Plus imposant qu’une péniche, boisé élégamment, l’Adamant coule des jours tranquilles sur la Seine en plein Paris. Ce centre de jour accueille, au milieu d’autres, Muriel, François, Olivier, Frédéric, Pascal, des malades souffrant de troubles psychiatriques.

« Je veux vous parler de l’arme de demain… Enfantée du monde elle en sera la fin… Je veux vous parler de moi, de vous. » Les paroles de La bombe humaine de Téléphone, chantée avec cœur en pré-générique par l’un des passagers du refuge flottant, frappent. Entre la folie et la raison, la ligne est très fine. Nicolas Philibert le sait et mélange à l’image patients, médecins, étudiants infirmiers et animateurs, au point de brasser les rôles qu’ils sont censés tenir. Mais les visages de certains sont profondément marqués, yeux fuyants, gestes inquiets. Et quand ils regardent la caméra, étonnés peut-être qu’elle s’intéresse à eux, c’est le réalisateur qu’ils interpellent, puis nous à travers lui. Le documentaire, le temps de quelques secondes, quitte le mode de l’observation pour le participatif. La gêne est furtive et l’on ne peut que s’efforcer de les écouter. Dommage qu’on n’en sache pas davantage sur ces personnages hors norme qui imaginent être la réincarnation de Van Gogh, inventent des souverains antiques, évoquent la solitude de l’hôpital et les médicaments puissants. Le tout dans un climat de douceur et de bienveillance, sans jugement, même si la violence schizophrénique, tenue à l’écart, n’est jamais loin.

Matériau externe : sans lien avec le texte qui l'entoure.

(** X12.  Whatever its outcome, exception included, [process_job]
    leaves every other dictionary of the heap as it was, and in the
    posting it works on it changes or adds no key other than "Job Tier"
    and "Job Link": no scraped column is rewritten or removed. *)
Theorem process_job_touches_two_keys_of_its_posting (E : Env) (job : nat)
    (field : string) (w w' : world) (o : outcome (option nat))
    (d : gmap string pyval) :
  heap w !! job = Some d ->
  process_job E job field w = (o, w') ->
  (forall l, l <> job -> heap w' !! l = heap w !! l)
  /\ exists d',
       heap w' !! job = Some d'
       /\ (forall k, k <> "Job Tier" -> k <> "Job Link" -> d' !! k = d !! k)
       /\ dom d ⊆ dom d'.
Proof.
  intros Hj Hp.
  destruct (process_job_any E job field w w' o Hp) as (_ & Hl & _ & Hd).
  split; [exact Hl|].
  destruct (Hd d Hj) as (d' & Hj' & Hk). exists d'.
  split; [exact Hj'|]. split; [exact Hk|].
  intros k Hin. apply elem_of_dom in Hin as [v Hv]. apply elem_of_dom.
  destruct (decide (k = "Job Tier")) as [-> | H1];
    [|destruct (decide (k = "Job Link")) as [-> | H2]].
  - clear Hl Hd Hk. unfold process_job, bind in Hp.
    destruct (classify E job field w) as [[result|ex] w1] eqn:Hcl.
    + apply classify_inv in Hcl as (d0 & evs & Hj0 & (_ & Hc & _) & -> & _).
      assert (d0 = d) as -> by congruence.
      unfold lift in Hp. destruct (gate_drops result) as [[]|ex].
      * injection Hp as _ <-. simpl in Hj'. rewrite Hj in Hj'.
        injection Hj' as <-. eauto.
      * rewrite (enrich_eq E job result _ d (Company result)) in Hp
          by assumption.
        simpl in Hp.
        destruct (get_company_career_page_queries E (Company result)
                    (mkWorld field
                       (<[job := <["Job Tier" := job_tier result]> d]>
                          (heap w))
                       (trace w ++ evs)))
          as (link & evs2 & Hg & _).
        rewrite Hg in Hp.
        destruct (Py.truthy link); injection Hp as _ <-; simpl in Hj';
          rewrite ?insert_insert_eq, lookup_insert_eq in Hj';
          injection Hj' as <-.
        -- rewrite lookup_insert_ne by discriminate.
           rewrite lookup_insert_eq. eauto.
        -- rewrite lookup_insert_eq. eauto.
      * injection Hp as _ <-. simpl in Hj'. rewrite Hj in Hj'.
        injection Hj' as <-. eauto.
    + apply classify_any in Hcl as (evs & -> & _). injection Hp as _ <-.
      simpl in Hj'. rewrite Hj in Hj'. injection Hj' as <-. eauto.
  - clear Hl Hd Hk. unfold process_job, bind in Hp.
    destruct (classify E job field w) as [[result|ex] w1] eqn:Hcl.
    + apply classify_inv in Hcl as (d0 & evs & Hj0 & (_ & Hc & _) & -> & _).
      assert (d0 = d) as -> by congruence.
      unfold lift in Hp. destruct (gate_drops result) as [[]|ex].
      * injection Hp as _ <-. simpl in Hj'. rewrite Hj in Hj'.
        injection Hj' as <-. eauto.
      * rewrite (enrich_eq E job result _ d (Company result)) in Hp
          by assumption.
        simpl in Hp.
        destruct (get_company_career_page_queries E (Company result)
                    (mkWorld field
                       (<[job := <["Job Tier" := job_tier result]> d]>
                          (heap w))
                       (trace w ++ evs)))
          as (link & evs2 & Hg & _).
        rewrite Hg in Hp.
        destruct (Py.truthy link); injection Hp as _ <-; simpl in Hj';
          rewrite ?insert_insert_eq, lookup_insert_eq in Hj';
          injection Hj' as <-.
        -- rewrite lookup_insert_eq. eauto.
        -- rewrite lookup_insert_ne by discriminate. eauto.
      * injection Hp as _ <-. simpl in Hj'. rewrite Hj in Hj'.
        injection Hj' as <-. eauto.
    + apply classify_any in Hcl as (evs & -> & _). injection Hp as _ <-.
      simpl in Hj'. rewrite Hj in Hj'. injection Hj' as <-. eauto.
  - rewrite (Hk k H1 H2). eauto.
Qed.

Lemma process_job_touches_two_keys_of_its_posting_witness :
  (forall l, l <> 0 ->
     heap (snd (process_job env_no_link 0 "Data Science" sample_world)) !! l
     = heap sample_world !! l)
  /\ exists d',
       heap (snd (process_job env_no_link 0 "Data Science" sample_world))
         !! 0 = Some d'
       /\ (forall k, k <> "Job Tier" -> k <> "Job Link" ->
             d' !! k = sample_posting !! k)
       /\ dom sample_posting ⊆ dom d'.
Proof.
  apply (process_job_touches_two_keys_of_its_posting env_no_link 0
           "Data Science" sample_world
           (snd (process_job env_no_link 0 "Data Science" sample_world))
           (fst (process_job env_no_link 0 "Data Science" sample_world))
           sample_posting).
  - vm_compute. reflexivity.
  - vm_compute. reflexivity.
Defined.

(** X13.  When one of the four judged columns is missing from the
    posting, whatever the other columns hold, [process_job] raises
    [KeyError] before the pipeline starts and before any capability is
    called; the dictionary is unchanged, but [GLOBAL_FIELD] has already
    been overwritten. *)
Theorem process_job_missing_column_raises (E : Env) (job : nat)
    (field : string) (w : world) (d : gmap string pyval) :
  heap w !! job = Some d ->
  Exists (fun k => d !! k = None) judged_columns ->
  process_job E job field w =
    (Raise KeyError, mkWorld field (heap w) (trace w)).
Proof.
  intros Hj Hex.
  assert (forall k g t,
            dict_getitem job k (mkWorld g (heap w) t) =
            (match d !! k with
             | Some v => Ok v
             | None => Raise KeyError
             end, mkWorld g (heap w) t)) as Hget.
  { intros k g t. unfold dict_getitem. simpl. rewrite Hj.
    destruct (d !! k); reflexivity. }
  unfold process_job, classify, bind, set_global_field.
  rewrite Hget.
  destruct (d !! "Title") as [vt|] eqn:Ht; [|reflexivity].
  cbv beta iota. rewrite Hget.
  destruct (d !! "Company") as [vc|] eqn:Hc; [|reflexivity].
  cbv beta iota. rewrite Hget.
  destruct (d !! "Experience") as [ve|] eqn:He; [|reflexivity].
  cbv beta iota. rewrite Hget.
  destruct (d !! "Description") as [vd|] eqn:Hd; [|reflexivity].
  exfalso. unfold judged_columns in Hex.
  repeat match goal with
         | H : Exists _ (_ :: _) |- _ => apply Exists_cons in H as [H | H]
         | H : Exists _ [] |- _ => apply Exists_nil in H; destruct H
         end; cbv beta in *; congruence.
Qed.

Lemma process_job_missing_column_raises_witness :
  process_job env_lead 0 "Data Science"
    (mkWorld "" {[0 := <["Title" := PInt 5]> no_company_posting]} []) =
  (Raise KeyError,
   mkWorld "Data Science"
     {[0 := <["Title" := PInt 5]> no_company_posting]} []).
Proof.
  refine (process_job_missing_column_raises env_lead 0 "Data Science"
            (mkWorld "" {[0 := <["Title" := PInt 5]> no_company_posting]} [])
            (<["Title" := PInt 5]> no_company_posting) _ _).
  - vm_compute. reflexivity.
  - right. left. vm_compute. reflexivity.
Defined.

(** X14.  [process_job] sets [GLOBAL_FIELD] to its [field] argument
    before anything reads it: the outcome and the resulting world do
    not depend on the value the global had before the call, and after
    the call, however it ends, the global is [field]. *)
Theorem process_job_overrides_global_field (E : Env) (job : nat)
    (field g g' : string) (h : gmap nat (gmap string pyval))
    (t : list event) :
  process_job E job field (mkWorld g h t) =
    process_job E job field (mkWorld g' h t)
  /\ GLOBAL_FIELD (snd (process_job E job field (mkWorld g h t))) = field.
Proof.
  split; [reflexivity|].
  destruct (process_job E job field (mkWorld g h t)) as [o w'] eqn:Hp.
  apply process_job_any in Hp as (Hg & _). exact Hg.
Qed.

(** X15.  When the relevance slot comes back from the pipeline holding
    something that is not a string (the capability answered with
    [null], a number, a list...), or holds "yes" while the competitor
    slot is not a string, the filter of [process_job] raises
    [AttributeError].  Nothing catches it: the loop over the postings
    stops there, the postings after it are not processed and the list
    of kept postings is not returned. *)
Theorem non_string_verdict_aborts_the_loop (E : Env) (job : nat)
    (field : string) (w w1 : world) (result : JobState) :
  classify E job field w = (Ok result, w1) ->
  is_str (is_relevant result) = false
  \/ (exists sr,
        is_relevant result = PStr sr /\ PyStr.lower sr = "yes"
        /\ is_str (is_competitor result) = false) ->
  process_job E job field w = (Raise AttributeError, w1)
  /\ heap w1 = heap w
  /\ forall jobs processed,
       loop E field (job :: jobs) processed w = (Raise AttributeError, w1).
Proof.
  intros Hcl Hbad.
  assert (gate_drops result = Raise AttributeError) as Hg.
  { unfold gate_drops. destruct Hbad as [Hr | (sr & Hr & Hy & Hc)].
    - destruct (is_relevant result); try reflexivity. discriminate.
    - rewrite Hr. simpl. rewrite Hy. simpl.
      destruct (is_competitor result); try reflexivity. discriminate. }
  assert (process_job E job field w = (Raise AttributeError, w1)) as Hp.
  { rewrite (process_job_after_classify E job field w w1 result Hcl), Hg.
    reflexivity. }
  split; [exact Hp|]. split.
  - apply classify_inv in Hcl as (d & evs & _ & _ & -> & _). reflexivity.
  - intros jobs processed. simpl. unfold bind at 1.
    unfold loop_body, bind. rewrite Hp. reflexivity.
Qed.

Sur l’Adamant, la thérapie passe avant tout par des ateliers d’expression créative. En ces hommes et ces femmes, jeunes ou moins jeunes, éclatent des talents de musicien, dessinateur, peintre, photographe ou poète. Qui a pu penser, il n’y pas si longtemps, que l’art n’était pas essentiel ? A la fois extra et lucide, chacun révèle son talent. Premier volet d’une trilogie sur la santé mentale, le film s’achève sans crier gare et nous laisse sur notre faim. Ces témoins n’ont fait que passer. Ainsi vogue ce bateau ivre d’humanité, tout en restant à quai.